──────── Exercise inputs ────────

(** * SharedMemoryAudioRing: a shallow embedding of the shared-memory ring
      transport (src/common/SharedMemoryAudioRing.{h,cpp})

    The mapped region is modelled in 4-byte cells: every field of [Header] is a
    32-bit unsigned integer at a 4-byte offset, every sample is a 32-bit float
    that the code only ever moves with [memcpy] (so a sample is its bit
    pattern), and [MappingSize] is always a multiple of 4.  A cell is a [Z].

    The backing files live in a finite map from paths to contents; a mapping
    is [MAP_SHARED], so a pointer into it is modelled by the path of the file
    it views, and loads and stores through it read and update that file.
    A mapping views the first [mapping_size_] bytes of its file, the length
    [Open] gave to [mmap]: what the file holds past them (after another
    [Open] made it longer) is out of the instance's reach.

    Operations return [option]: [None] is an access outside the mapped region
    or outside the caller's buffer, which is undefined behaviour in C++.
    The atomics are modelled sequentially (one process, one thread). *)

From Stdlib Require Import ZArith Lia Ascii String.
From stdpp Require Import gmap strings list fin_maps.

Local Open Scope Z_scope.

(** ** Machine integers *)

(** [uint32_t] and [size_t] (64 bits on the platforms the bridge targets)
    values are integers in range; arithmetic wraps explicitly. *)
Definition is_u32 (z : Z) : Prop := 0 ≤ z < 2 ^ 32.
Definition is_size_t (z : Z) : Prop := 0 ≤ z < 2 ^ 64.

Definition wrap32 (z : Z) : Z := z mod 2 ^ 32.
Definition wrap64 (z : Z) : Z := z mod 2 ^ 64.

Definition MinU32 (a b : Z) : Z := if a <? b then a else b.
Definition MinSizeT (a b : Z) : Z := if a <? b then a else b.

(** ** Layout *)

Definition kMagic : Z := 0x53415242.
Definition kVersion : Z := 1.

Definition sizeof_Header : Z := 24.
Definition sizeof_float : Z := 4.

(** Cell offsets of the fields of [Header] inside the mapping. *)
Definition off_magic : nat := 0.
Definition off_version : nat := 1.
Definition off_channels : nat := 2.
Definition off_capacity_frames : nat := 3.
Definition off_write_index : nat := 4.
Definition off_read_index : nat := 5.

(** [DataStart]: the first cell after the header. *)
Definition DataStart : Z := sizeof_Header / sizeof_float.

Definition MappingSize (channels capacity_frames : Z) : Z :=
  wrap64 (sizeof_Header +
          wrap64 (wrap64 (sizeof_float * channels) * capacity_frames)).

(** ** Checked memory accesses *)

Definition load (region : list Z) (i : nat) : option Z := region !! i.

Definition store (region : list Z) (i : nat) (v : Z) : option (list Z) :=
  if (i <? length region)%nat then Some (<[i := v]> region) else None.

(** [memset(p, 0, 4 * cells)] on the start of a region. *)
Definition memset0 (region : list Z) (cells : Z) : option (list Z) :=
  if cells <=? Z.of_nat (length region)
  then Some (replicate (Z.to_nat cells) 0 ++ drop (Z.to_nat cells) region)
  else None.

(** [memcpy(&dst[d], &src[s], 4 * n)] between two distinct arrays. *)
Definition memcpy (dst : list Z) (d : Z) (src : list Z) (s : Z) (n : Z)
  : option (list Z) :=
  if (d + n <=? Z.of_nat (length dst)) && (s + n <=? Z.of_nat (length src))
  then Some (take (Z.to_nat d) dst
             ++ take (Z.to_nat n) (drop (Z.to_nat s) src)
             ++ drop (Z.to_nat (d + n)) dst)
  else None.

(** ** The instance *)

Record SharedMemoryAudioRing := mkRing {
  shm_fd_ : Z;
  mapping_ : option string;   (* nullptr, or the shared mapping of that file *)
  mapping_size_ : Z;
  header_ : option string;    (* nullptr, or the start of that mapping *)
  name_ : string
}.

(** The constructor's state. *)
Definition unopened : SharedMemoryAudioRing :=
  {| shm_fd_ := -1; mapping_ := None; mapping_size_ := 0;
     header_ := None; name_ := "" |}.

(** [munmap] and [close] release process resources and leave every file as it
    is, so [Close] only changes the instance. *)
Definition Close (r : SharedMemoryAudioRing) : SharedMemoryAudioRing :=
  {| shm_fd_ := if 0 <=? shm_fd_ r then -1 else shm_fd_ r;
     mapping_ := match mapping_ r with Some _ => None | None => None end;
     mapping_size_ := 0;
     header_ := None;
     name_ := "" |}.

Definition is_open (r : SharedMemoryAudioRing) : bool :=
  match header_ r with Some _ => true | None => false end.

(** The memory behind [mapping_] and [header_]: the cells of the file that
    lie in the first [mapping_size_] bytes. The methods below never compare
    an address with [mapping_size_]; an access past the mapping is an access
    outside this list. *)
Definition mapping_cells (r : SharedMemoryAudioRing) : nat :=
  Z.to_nat (mapping_size_ r / sizeof_float).

Definition in_mapping (r : SharedMemoryAudioRing) (file : list Z) : list Z :=
  take (mapping_cells r) file.

(** The rest of the file, which no store through the mapping changes. *)
Definition past_mapping (r : SharedMemoryAudioRing) (file : list Z) : list Z :=
  drop (mapping_cells r) file.

Definition channels (r : SharedMemoryAudioRing) (fs : gmap string (list Z))
  : option Z :=
  match header_ r with
  | None => Some 0
  | Some p => file ← fs !! p; load (in_mapping r file) off_channels
  end.

Definition capacity_frames (r : SharedMemoryAudioRing)
    (fs : gmap string (list Z)) : option Z :=
  match header_ r with
  | None => Some 0
  | Some p => file ← fs !! p; load (in_mapping r file) off_capacity_frames
  end.

(** ** Write *)

(** The storage slot of the frame with (wrapping) index [index]:
    [(write + frame) % capacity], the sum taken in [uint32_t]. *)
Definition frame_slot (index capacity : Z) : Z := wrap32 index mod capacity.

(** [static_cast<size_t>(frame) * channels]. *)
Definition sample_index (frame channels : Z) : Z := wrap64 (frame * channels).

(** The body of the [for] loop of [Write], run for the [count] frames
    [frame, frame + 1, ...]. *)
Fixpoint Write_loop (count : nat) (frame write channels capacity : Z)
    (interleaved_frames data : list Z) : option (list Z) :=
  match count with
  | O => Some data
  | S count' =>
      let dst_frame := frame_slot (write + frame) capacity in
      let src_idx := sample_index frame channels in
      let dst_idx := sample_index dst_frame channels in
      data' ← memcpy data (DataStart + dst_idx) interleaved_frames src_idx channels;
      Write_loop count' (wrap32 (frame + 1)) write channels capacity
                 interleaved_frames data'
  end.

(** [Write] once [header_], the input pointer and [frame_count] passed the
    first test; [region] is the memory [header_] points to, as far as it is
    mapped. *)
Definition Write_mapped (region interleaved_frames : list Z) (frame_count : Z)
  : option (Z * list Z) :=
  channels ← load region off_channels;
  capacity ← load region off_capacity_frames;
  write ← load region off_write_index;
  read ← load region off_read_index;
  let used := wrap32 (write - read) in
  let free_frames := wrap32 (capacity - MinU32 used capacity) in
  let to_write := wrap32 (MinSizeT frame_count free_frames) in
  if to_write =? 0 then Some (0, region) else
  region' ← Write_loop (Z.to_nat to_write) 0 write channels capacity
                       interleaved_frames region;
  region'' ← store region' off_write_index (wrap32 (write + to_write));
  Some (to_write, region'').
(** The retry loop of [stamina.retry]: the call is made again while it
    raises an exception of the given kind, attempts remain and the time
    limit has not passed; otherwise the exception is re-raised.  [more] is
    the number of attempts left after the coming one, and [again n] tells
    whether the time limit allows another attempt once [n] GET requests of
    the run are over. *)
Fixpoint retry_loop {A} (on : exn -> bool) (again : nat -> bool) (more : nat)
    (call : M A) : M A :=
  fun s =>
    match call s with
    | (s', Ok a) => (s', Ok a)
    | (s', Raise e) =>
        match more with
        | S k =>
            if on e && again (clock s') then retry_loop on again k call s'
            else (s', Raise e)
        | O => (s', Raise e)
        end
    end.

(** The value of [timeout] that [stamina.retry] takes when the decorator
    gives none, as on line 10: 45 seconds, here in milliseconds. *)
Definition stamina_timeout : Z := 45000.

(** Whether, a call having started with the GET request numbered [first],
    less than [timeout] has gone by when the last of [n] requests is over.
    The waits between the attempts are part of the times of the world. *)
Definition in_time (w : world) (timeout : Z) (first n : nat) : bool :=
  (finished_at w (n - 1) - started_at w first <? timeout)%Z.

(** [@stamina.retry(on=..., attempts=n)], with the time limit it implies. *)
Definition stamina_retry {A} (w : world) (on : exn -> bool) (attempts : nat)
    (timeout : Z) (call : M A) : M A :=
  fun s => retry_loop on (in_time w timeout (clock s)) (attempts - 1) call s.

Definition content_path (file_name : string) : string :=
  "bibliography/" +:+ file_name.

Definition marker_path (file_name : string) : string :=
  "bibliography/" +:+ file_name +:+ "-last-modified-version".

Definition truthy (v : jvalue) : bool :=
  match v with
  | JNull => false
  | JInt n => negb (n =? 0)%Z
  | JStr s => negb (String.eqb s "")
  end.

(** How an f-string renders the value. *)
Definition format (v : jvalue) : string :=
  match v with
  | JNull => "None"
  | JInt n => Py.str n
  | JStr s => s
  end.

Section Script.

Context (w : world).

────────

What you will do:
Repeat exactly the lines above from the one with "(** The constructor's state. *)" up to and including the one with "Definition Close (r". No other line belongs in the reply.

Expected answer:
(** The constructor's state. *)
Definition unopened : SharedMemoryAudioRing :=
  {| shm_fd_ := -1; mapping_ := None; mapping_size_ := 0;
     header_ := None; name_ := "" |}.

(** [munmap] and [close] release process resources and leave every file as it
    is, so [Close] only changes the instance. *)
Definition Close (r : SharedMemoryAudioRing) : SharedMemoryAudioRing :=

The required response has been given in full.